Folic acid deficiency increases sensitivity to DNA damage by glucose and methylglyoxal

• Published in: Mutagenesis Vol. 37; no. 1; pp. 24 - 33
• Main Authors: Donnellan, Leigh, Simpson, Bradley S, Dhillon, Varinderpal S, Costabile, Maurizio, Fenech, Michael, Deo, Permal
• Format: Journal Article
• Language: English
• Published: UK Oxford University Press 02.04.2022
• Subjects: Diabetes Mellitus, Type 2; DNA Damage; Editor's Choice; Folic Acid - pharmacology; Folic Acid Deficiency; Glucose - pharmacology; Humans; Original Manuscripts; Pyruvaldehyde - toxicity; nutrient interactions; glucose; micronuclei; folic acid; oxidative stress; dicarbonyl stress
• ISSN: 0267-8357; 1464-3804; 1464-3804
• DOI: 10.1093/mutage/geac003

Abstract Type 2 diabetes (T2D) is associated with elevated frequencies of micronuclei (MNi) and other DNA damage biomarkers. Interestingly, individuals with T2D are more likely to be deficient in micronutrients (folic acid, pyridoxal-phosphate, cobalamin) that play key roles in one-carbon metabolism and maintaining genomic integrity.

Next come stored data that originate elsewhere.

(** The leaf at the address 3 is not equal to itself, and the collection
    that holds it is. *)
Example collection_of_blur_equals_itself :
  py_eq same_arrays sample_memory (MeshAt 3) (MeshAt 3) = false
  /\ __eq__ same_arrays sample_memory
            (CollectionAt 12 [MeshAt 3] None)
            (Object (CollectionAt 12 [MeshAt 3] None))
     = Some true
  /\ __eq__ same_arrays sample_memory
            (CollectionAt 12 [MeshAt 3] None)
            (Object (CollectionAt 13 [MeshAt 4] None))
     = Some false.
Proof. vm_compute. repeat split. Qed.

Lemma center_of_mass_weighted_by_vertex_counts_witness :
  center_of_mass_of_nodes mean_of_vertices
    (Collection [Leaf square; Leaf square; Leaf roof] None)
  = Ok (NdArray
          (weighted_average [4; 4; 3]
             [mean_of_vertices square; mean_of_vertices square;
              mean_of_vertices roof]))
  /\ 11 = nb_vertices (Collection [Leaf square; Leaf square; Leaf roof] None).
Proof.
  apply (@center_of_mass_weighted_by_vertex_counts mean_of_vertices
           [Leaf square; Leaf square; Leaf roof] None
           [mean_of_vertices square; mean_of_vertices square;
            mean_of_vertices roof]).
  - discriminate.
  - repeat constructor.
Defined.

Lemma tree_view_branches_witness :
  tree_view (fun (_ : unit) m => mesh_name m) tt
    (Collection [house; Leaf square; house] (Some "top"%string))
  = Ok ("top" ++ newline
        ++ join newline
             (map (render_child " ├─" " │ ")
                  ["AB" ++ newline ++ " ├─A" ++ newline ++ " └─B"; "A"]
              ++ [render_child " └─" "   "
                    ("AB" ++ newline ++ " ├─A" ++ newline ++ " └─B")]))%string.
Proof.
  apply (@tree_view_branches unit (fun _ m => mesh_name m) tt
           [house; Leaf square] house "top"%string).
  - discriminate.
  - repeat constructor.
  - reflexivity.
Defined.

Lemma tree_view_needs_a_name_witness :
  tree_view (fun (_ : unit) m => mesh_name m) tt
    (Collection [Leaf square; Leaf roof] None) = Raise TypeError
  /\ exists nm, Some "AB"%string = Some nm.
Proof.
  destruct (tree_view_needs_a_name (fun (_ : unit) m => mesh_name m) tt
              [Leaf square; Leaf roof]) as [Hnone Hsome].
  split; [exact Hnone |].
  apply (Hsome (Some "AB"%string)
           ("AB" ++ newline ++ " ├─A" ++ newline ++ " └─B")%string).
  reflexivity.
Defined.

Example tree_view_of_nested_collections :
  tree_view (fun (_ : unit) m => mesh_name m) tt
    (Collection [house; Leaf square; house] (Some "top"%string))
  = Ok "top
 ├─AB
 │  ├─A
 │  └─B
 ├─A
 └─AB
    ├─A
    └─B"%string.
Proof. reflexivity. Qed.

Example faces_of_house :
  faces house = Ok [(0, 1, 2, 3)%Z; (4, 5, 6, 6)%Z; (6, 5, 4, 4)%Z].
Proof. reflexivity. Qed.

Example clip_shifts_faces_ids :
  snd (clip keep_faces_under (float_of_int 1)
         (Collection [Leaf roof; Leaf square; Leaf roof] None))
  = [0; 1; 2; 3; 4]%Z
  /\ snd (clip keep_faces_under (float_of_int 0)
            (Collection [Leaf roof; Leaf square; Leaf roof] None))
     = [2]%Z
  /\ nb_submeshes
       (fst (clip keep_faces_under (float_of_int 0)
               (Collection [Leaf roof; Leaf square; Leaf roof] None))) = 1.
Proof. vm_compute. repeat split. Qed.
Lemma upsertIndex_files (kind : collection) (meta : Meta.t) (w : World) :
  files (github (after (upsertIndex kind meta) w)) = files (github w) \/
  exists sha existing,
    files (github (after (upsertIndex kind meta) w))
    = <[index_path kind := (Json (JIndex (updated_index existing meta)), sha)]>
        (files (github w)) /\
    (existing = [] \/
     exists sha0, files (github w) !! index_path kind = Some (Json (JIndex existing), sha0)).
Proof.
  destruct (settings w) as [s|] eqn:Hs.
  - unfold after. rewrite (upsertIndex_run _ _ _ _ Hs). cbv zeta.
    set (w1 := with_github w (sent (GET_raw (index_path kind)) (github w))).
    assert (forall l,
              files (github (snd ((putFile (index_path kind)
                                     (Json (JIndex (updated_index l meta)))
                                     (index_message kind meta) ;;; ret tt) w1)))
              = files (github w) \/
              exists sha,
                files (github (snd ((putFile (index_path kind)
                                       (Json (JIndex (updated_index l meta)))
                                       (index_message kind meta) ;;; ret tt) w1)))
                = <[index_path kind := (Json (JIndex (updated_index l meta)), sha)]>
                    (files (github w))) as Hput.
    { intros l.
      destruct (putFile_files (index_path kind) (Json (JIndex (updated_index l meta)))
                  (index_message kind meta) w1) as [H|[sha H]];
        unfold after in H; unfold bind;
        destruct (putFile _ _ _ w1) as [[a|e] w2]; cbn [snd fst ret] in *;
        [left|left|right; exists sha|right; exists sha]; exact H. }
    unfold raw_read.
    destruct (net (github w)) as [|[| |f] n];
      try (destruct (Hput []) as [H|[sha H]]; [by left | right; exists sha, []; by split; [|left]]);
      destruct (files (github w) !! index_path kind) as [[[raw|[r|l]] sha0]|] eqn:Hf;
      try (by left);
      try (destruct (Hput []) as [H|[sha H]]; [by left | right; exists sha, []; by split; [|left]]);
      destruct (Hput l) as [H|[sha H]];
      try (by left); right; exists sha, l; (split; [done | right; by exists sha0]).
  - left. unfold after, upsertIndex, bind.
    by rewrite (readJson_unconfigured _ _ Hs), putFile_unconfigured.
Qed.

Lemma saveToGitHub_files (kind : collection) (d : Post.t) (w : World) (p : string) :
  let f := files (github w) !! p in
  let f' := files (github (after (saveToGitHub kind d) w)) !! p in
  f' = f \/
  (exists sha, f' = Some (Json (JPost d), sha)) \/
  (exists sha existing,
     f' = Some (Json (JIndex (updated_index existing (meta_of d))), sha) /\
     (existing = [] \/
      exists sha0, files (github w) !! index_path kind = Some (Json (JIndex existing), sha0))).
Proof.
  cbv zeta. unfold saveToGitHub.
  match goal with |- context [putFile ?a ?b ?c] => set (m := putFile a b c) end.
  assert (files (github (after m w)) !! p = files (github w) !! p \/
          exists sha, files (github (after m w)) !! p = Some (Json (JPost d), sha)) as Hrec.
  { destruct (putFile_files (record_path kind (Post.id d)) (Json (JPost d))
                ((match kind with
                  | posts => "feat: publish post"
                  | drafts => "chore: save draft"
                  end) +:+ " (" +:+ Post.id d +:+ ")") w) as [H|[sha H]];
      fold m in H; rewrite H; [by left|].
    rewrite lookup_insert. case_decide; [right; by exists sha | by left]. }
  destruct (after_then m (upsertIndex kind (meta_of d)) w) as [-> | ->].
  - destruct Hrec as [H|H]; [by left | right; by left].
  - destruct (upsertIndex_files kind (meta_of d) (after m w)) as [H|(sha & ex & H & Hex)];
      rewrite H.
    + destruct Hrec as [H'|H']; [by left | right; by left].
    + rewrite lookup_insert. case_decide as Hp.
      * right. right. exists sha, ex. split; [done|].
        destruct Hex as [->|[sha0 Hex]]; [by left|]. right.
        destruct (putFile_files (record_path kind (Post.id d)) (Json (JPost d))
                    ((match kind with
                      | posts => "feat: publish post"
                      | drafts => "chore: save draft"
                      end) +:+ " (" +:+ Post.id d +:+ ")") w) as [H0|[sha1 H0]];
          fold m in H0; rewrite H0 in Hex; [by exists sha0|].
        rewrite lookup_insert in Hex. case_decide; [done | by exists sha0].
      * destruct Hrec as [H'|H']; [by left | right; by left].
Qed.

Lemma well_kept_github (w : World) (r : Remote) (kind : collection) (d : Post.t) :
  well_kept w ->
  r = github w \/ r = github (after (saveToGitHub kind d) w) ->
  forall (p : string) l sha,
    files r !! p = Some (Json (JIndex l), sha) ->
    NoDup (Meta.id <$> l) /\ StronglySorted not_older l.
Proof.
  intros [_ Hidx] [-> | ->] p l sha Hl; [by eapply Hidx|].
  destruct (saveToGitHub_files kind d w p) as [H|[[sha' H]|(sha' & ex & H & Hex)]];
    rewrite H in Hl.
  - by eapply Hidx.
  - done.
  - injection Hl as <- <-. split; [|apply Array_sort_sorted].
    apply updated_index_NoDup.
    destruct Hex as [->|[sha0 Hex]]; [constructor|]. by eapply Hidx.
Qed.

(** X19.  Every handler keeps the store well kept: each local collection
    holds an identifier at most once, and every index array in the
    repository is sorted newest first and lists an identifier at most
    once, whatever the network does.  So it is in every world reached
    from a fresh browser and an empty repository. *)
Theorem handlers_keep_the_store (ev : event) (w : World) :
  (well_kept w -> well_kept (after (handle ev) w)) /\
  (forall evs, well_kept w -> well_kept (run evs w)) /\
  (forall w0, reachable w0 -> well_kept w0).
Proof.
  assert (forall ev w, well_kept w -> well_kept (after (handle ev) w)) as Hstep.
  { clear ev w. intros ev w Hw. pose proof Hw as [Hloc Hidx]. split.
    - destruct (handle_effect ev w) as [_ Hshape]. cbv zeta in Hshape.
      pose proof (Hloc drafts) as Hd. pose proof (Hloc posts) as Hp.
      unfold local_ids in *.
      assert (NoDup (Post.id <$> stored (localStorage (after (handle ev) w)) drafts) /\
              NoDup (Post.id <$> stored (localStorage (after (handle ev) w)) posts)) as [? ?].
      { destruct Hshape as [[-> ->]|[(i & -> & ->)|[(d & -> & ->)|(random & now & _ & -> & ->)]]];
          split; auto using removeById_NoDup, upsert_NoDup. }
      intros []; done.
    - destruct ev as [title html plain|random now|random now|random now
                      |id plain|id|o r b t|]; simpl handle.
      + exact Hidx.
      + destruct (saveDraftLocal_click_world random now w) as (_ & -> & _). exact Hidx.
      + destruct (saveDraftGh_click_world random now w) as (r' & msg & _ & -> & Hoff & Hon).
        cbn [github with_ui with_github].
        apply (well_kept_github w r' drafts (gathered random now w) Hw).
        destruct (all_four (settings w)); [right; by apply Hon | left; by apply Hoff].
      + destruct (publish_click_world random now w)
          as [[_ ->]|[(_ & _ & _ & [[_ ->]|[_ ->]])|(_ & _ & ->)]];
          cbn [github with_ui with_github with_localStorage]; try exact Hidx;
          apply (well_kept_github w _ posts (gathered random now w) Hw); by right.
      + destruct (loadDraft_world id plain w) as [_ ->]. exact Hidx.
      + unfold after. rewrite BlogStore_deleteDraft_run. exact Hidx.
      + exact Hidx.
      + exact Hidx. }
  assert (forall evs w, well_kept w -> well_kept (run evs w)) as Hrun.
  { intros evs. induction evs as [|e evs IH]; intros w1 Hw1; [done|].
    unfold run. simpl. apply IH. by apply Hstep. }
  split_and!.
  - apply Hstep.
  - intros evs. apply Hrun.
  - intros w0 [evs ->]. apply Hrun. split.
    + intros []; constructor.
    + intros p l sha H. simpl in H. by rewrite lookup_empty in H.
Qed.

Furthermore, it has recently been shown that deficiencies in these nutrients, in particular folic acid leaves cells susceptible to glucose-induced DNA damage. Therefore, we sought to investigate if the B lymphoblastoid WIL2-NS cell line cultured under folic acid-deficient conditions was more sensitive to DNA damage induced by glucose, or the reactive glycolytic byproduct methylglyoxal (MGO) and subsequent advanced glycation endproduct formation. Here, we show that only WIL2-NS cultured under folic acid-deficient conditions (23 nmol/l) experience an increase in MNi frequency when exposed to high concentrations of glucose (45 mmol/l) or MGO (100 µmol/l). Furthermore, we showed aminoguanidine, a well-validated MGO and free radical scavenger was able to prevent further MNi formation in folic acid-deficient cells exposed to high glucose, which may be due to a reduction in MGO-induced oxidative stress. Interestingly, we also observed an increase in MGO and other dicarbonyl stress biomarkers in folic acid-deficient cells, irrespective of glucose concentrations. Overall, our evidence shows that folic acid-deficient WIL2-NS cells are more susceptible to glucose and/or MGO-induced MNi formation. These results suggest that individuals with T2D experiencing hyperglycemia and folic acid deficiency may be at higher risk of chromosomal instability.